What do you mean "if it fails"?

What i do now with sprintf could then also potentially fail no? I just want to compress the code i need to write. I end up in many such situations (must create a temporary char array that i inject floats and other stuff with %.2f etc and then pass it to a function that takes a "char *" parameter).



The best way to solve this is with a string class of some kind. Otherwise you're going to have a nightmare cleaning up all the heap-allocated temporary strings. Honestly, I think you're pushing the laziness lever a little too hard here. I'd be shocked if your actual coding bottleneck was declaring temporary char arrays.

My suspicion was that the "clutter" and DRY violation was the complaint.

void hurrrrrrrr() {__asm sub [ebp+4],5;}

There are ten kinds of people in this world: those who understand binary and those who don't.

We have a macro for this at work that basically amounts to this (with different names and a lot of extra checks):


#define getChar(fmt, ...) sprintfAndReturnBuffer(_alloca(1024), 1024, fmt, ##__VA_ARGS__)

At the end of the day, you're not getting much. If you want to print a formatted string like that, you're going to have to allocate somehow, and in most cases I'd rather allocate with a real buffer than rely on trivial conveniences like this one.

Well a temp buffer is ok for me, I only use this in specific situations. Not pretty i know but it works:)

Thanks for your input.


char * getStr(const char* fmt, ...) {	
	static char txt[1000];
	va_list va;
	va_start( va, fmt );
	vsprintf( txt, fmt, va );
	va_end( va );
	return txt;
}

I'm not sure that's wise.
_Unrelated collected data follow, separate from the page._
(** Modelled from the spec: the joi package is not part of the sources.  The
    spec gives the rule of the schema (the name is required and has at least
    three characters, the value is returned as it came, the error carries a
    message); the order of the checks and the messages are the ones the
    package documents for [string()], [min()] and [required()]: a missing key
    is [any.required], a value that is not a string is [string.base] (there is
    no conversion to string), the empty string is [string.empty], and a
    shorter string is [string.min], whose limit counts code units.  Validation
    stops at the first error. *)
Definition validate (o : Objeto) : Resultado :=
  match o_nombre o with
  | VUndefined => falla o "any.required" " is required"
  | VStr s =>
      match s with
      | [] => falla o "string.empty" " is not allowed to be empty"
      | _ =>
          if (length s <? 3)%nat
          then falla o "string.min" " length must be at least 3 characters long"
          else {| value := o; error := None |}
      end
  | _ => falla o "string.base" " must be a string"
  end.

End Joi.

(** [function validarUsuario(nom)] *)
Definition validarUsuario (nom : valor) : Joi.Resultado :=
  Joi.validate {| Joi.o_nombre := nom |}.


(** ** The store, the response object and the handlers' monad *)

(** A reference to an object of the heap. *)
Abbreviation loc := nat.

(** A user object [{id, nombre}].  [id] is always a number ([usuarios.length
    + 1] or a literal); [nombre] holds whatever value was assigned to it. *)
Record Usuario := mkUsuario {
  id : Z;
  nombre : valor
}.
(** * Elasticsearch bulk ingestion (app/vlinsert/elasticsearch)

    A shallow embedding of the [/_bulk] request path: the line-pair reader
    [readBulkLine], the request loop [readBulkRequest], the timestamp
    extractor, the message-field remapper and the [/_bulk] arm of
    [RequestHandler].

    Go's [string] is a byte sequence, modelled by [string] (a list of
    8-bit [ascii]); [int64] and [int] are modelled by [Z], with the 64-bit
    wrap-around written out where the source multiplies.

    Two smaller developments follow the same plan: [insertRows] of the
    vmagent import handlers ([app/vmagent/vmimport], [app/vmagent/native])
    and the quicktemplate [FacetsResponse]. *)

From Stdlib Require Import ZArith Bool List Lia.
From Stdlib Require Import Strings.String Strings.Ascii.
From Stdlib Require Import Sorting.Sorted Sorting.Permutation.
Import ListNotations.

Local Open Scope string_scope.
Local Open Scope list_scope.
Local Open Scope Z_scope.

(** ** 64-bit integers *)

Module Int64.

Definition MaxInt64 : Z := 2 ^ 63 - 1.
Definition MinInt64 : Z := - 2 ^ 63.
Definition maxUint64 : Z := 2 ^ 64 - 1.

(** Two's-complement reduction of a mathematical integer to [int64]. *)
Definition wrap (z : Z) : Z := (z + 2 ^ 63) mod 2 ^ 64 - 2 ^ 63.

(** Reduction to [uint64]. *)
Definition uwrap (z : Z) : Z := z mod 2 ^ 64.

Definition in_range (z : Z) : Prop := MinInt64 <= z <= MaxInt64.

End Int64.

(** ** The part of Go's [strconv] the handler calls

    [strconv.ParseInt(s, 10, 64)] belongs to the Go standard library; it is
    written out here after its source, for base 10 and 64 bits. *)

Module strconv.

Inductive NumError := ErrSyntax | ErrRange.

Definition byte_val (c : ascii) : Z := Z.of_N (N_of_ascii c).

(** [cutoff] is the smallest number such that [cutoff * 10 > maxUint64]. *)
Definition cutoff10 : Z := Int64.maxUint64 / 10 + 1.
(** X1.  [isTitleExcluded] answers [True] exactly for a non-empty title
    whose form lower-cased by [str.lower()] holds the lower-cased form of
    one of the words as a contiguous part; so it answers [False] for an
    empty title and for an empty word list, and an empty word among the
    words excludes every non-empty title.  On ASCII text the lower-cased
    forms are the texts with the letters [A] to [Z] folded. *)
Theorem isTitleExcluded_substring (L : StrLower) (title : string)
        (words : list string) :
  (isTitleExcluded title words = true <->
   title <> EmptyString /\
   exists word pre post,
     In word words /\ lower title = (pre ++ lower word ++ post)%string) /\
  isTitleExcluded EmptyString words = false /\
  isTitleExcluded title [] = false /\
  (In EmptyString words -> title <> EmptyString ->
   isTitleExcluded title words = true) /\
  (isAscii title = true -> Forall (fun word => isAscii word = true) words ->
   title <> EmptyString ->
   isTitleExcluded title words =
   existsb (fun word => str_in (asciiLower word) (asciiLower title)) words).
Proof.
  assert (Hiff : isTitleExcluded title words = true <->
                 title <> EmptyString /\
                 exists word pre post,
                   In word words /\ lower title = (pre ++ lower word ++ post)%string).
  { unfold isTitleExcluded. destruct words as [|w words].
    - cbn. split; [discriminate|]. intros (_ & word & _ & _ & [] & _).
    - cbn [orb]. destruct (String.eqb_spec title EmptyString) as [->|Hne].
      + split; [discriminate|]. intros [Hne _]. contradiction.
      + rewrite existsb_exists. split.
        * intros (word & Hin & Hs). apply str_in_append in Hs.
          destruct Hs as (pre & post & Hs). split; [exact Hne|].
          exists word, pre, post. split; assumption.
        * intros (_ & word & pre & post & Hin & Hs). exists word.
          split; [exact Hin|]. apply str_in_append. exists pre, post. exact Hs. }
  split; [exact Hiff|]. split; [|split; [|split]].
  - unfold isTitleExcluded. destruct words; reflexivity.
  - reflexivity.
  - intros Hin Hne. apply Hiff. split; [exact Hne|].
    exists EmptyString, EmptyString, (lower title). split; [exact Hin|].
    rewrite (lower_of_ascii EmptyString eq_refl). reflexivity.
  - intros Ht Hw Hne. rewrite isTitleExcluded_contains by exact Hne. clear Hiff.
    induction Hw as [|w words Hw0 _ IH]; [reflexivity|].
    cbn [existsb]. rewrite IH. f_equal. apply lowerContains_ascii; assumption.
Qed.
For example, what do you think this will do?


doStuff2(getStr("Mytext: %d", myInt), getStr("Myothertext: %d", myOtherInt));

If you're okay with nasty surprises -- and I don't recommend being okay with nasty surprises -- your code is fine as-is, but if you want the above code to actually work you need to allocate actual memory instead of a static buffer (and even then, ideally in the calling scope).

Use StringBuilder:


class string_builder {
public:
	template<typename T>
	string_builder& operator << (const T& val) {
		s << val;
		return *this;
	}

	operator const std::string () const {
		return s.str();
	}

private:
	std::ostringstream s;
};


int main(int argc, char* argv[]) {
	try {
		// contrived example
		if ( argc <= 1 ) {
			throw std::runtime_error(
				string_builder() << "Not enough arguments, got " << argc
			);
		}
	}
	catch ( const std::exception& ex ) {
		std::cerr << "Exception caught: " << ex.what() << std::endl;
	}
}
Wait, this isn’t Java?

Use StringBuilder:

<snip>

Is it bad if every time I see the whole IO "<<" overload I vomit in my mouth a little?

Use StringBuilder:

<snip>

Is it bad if every time I see the whole IO "<<" overload I vomit in my mouth a little?

Vomit all you want. I just personally think that "vomit in my mouth a little" is extremely overused. I still manage to keep my stomach acid down when I read it.